▸ **WHAT YOU HAVE TO DO**: Could you write out, word for word, only the lines from the one containing "(virtual) address of" through the last line of the data below?

▸ **ENTRIES SUPPLIED**:
(* ===== verification/Pmm.v ===== *)
(** * Physical memory manager: the buddy allocator (src/crates/core/src/mm/pmm.rs)

    The definitions of this file are the code of [pmm.rs], one per function: the
    [Frames] token, the [Buddy] record with its intrusive doubly linked free
    lists and its runs of top-order blocks, and the two range helpers the boot
    code uses.  Physical memory is the map [mem] from the (virtual) address of
    a free-list node to the node's two words; a read of a cell it does not
    hold is undefined behaviour. *)

From stdpp Require Import base gmap list numbers strings.
From S2P Require Import Prelude.

Local Open Scope string_scope.
Local Open Scope Z_scope.

Module Pmm.

Definition PAGE_BITS : Z := 12.
Definition PAGE_SIZE : Z := Z.shiftl 1 PAGE_BITS.
Definition MAX_ORDER : Z := 10.
Definition NULL : Z := 0.
Definition TOP_RUNS : Z := 16.
Definition TRAMPOLINE_LIMIT : Z := 1048576.

(** ** The ownership token *)
Record Frames := mkFrames { raw : Z }.

Definition ORDER_MASK : Z := PAGE_SIZE - 1.
Definition Frames_new (base order : Z) : Frames := mkFrames (Z.lor base order).
Definition base (f : Frames) : Z := Z.land (raw f) (notw 64 ORDER_MASK).
Definition order (f : Frames) : Z := wrap 8 (Z.land (raw f) ORDER_MASK).
Definition count (f : Frames) : outcome Z := shlc 64 1 (order f).
Definition into_entry (f : Frames) : Z := base f.
Definition from_entry (pa order : Z) : Frames := Frames_new pa order.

▸ **WRITTEN SOLUTION**:
    code uses.  Physical memory is the map [mem] from the (virtual) address of
    a free-list node to the node's two words; a read of a cell it does not
    hold is undefined behaviour. *)

From stdpp Require Import base gmap list numbers strings.
From S2P Require Import Prelude.

Local Open Scope string_scope.
Local Open Scope Z_scope.

Module Pmm.

Definition PAGE_BITS : Z := 12.
Definition PAGE_SIZE : Z := Z.shiftl 1 PAGE_BITS.
Definition MAX_ORDER : Z := 10.
Definition NULL : Z := 0.
Definition TOP_RUNS : Z := 16.
Definition TRAMPOLINE_LIMIT : Z := 1048576.

(** ** The ownership token *)
Record Frames := mkFrames { raw : Z }.

Definition ORDER_MASK : Z := PAGE_SIZE - 1.
Definition Frames_new (base order : Z) : Frames := mkFrames (Z.lor base order).
Definition base (f : Frames) : Z := Z.land (raw f) (notw 64 ORDER_MASK).
Definition order (f : Frames) : Z := wrap 8 (Z.land (raw f) ORDER_MASK).
Definition count (f : Frames) : outcome Z := shlc 64 1 (order f).
Definition into_entry (f : Frames) : Z := base f.
Definition from_entry (pa order : Z) : Frames := Frames_new pa order.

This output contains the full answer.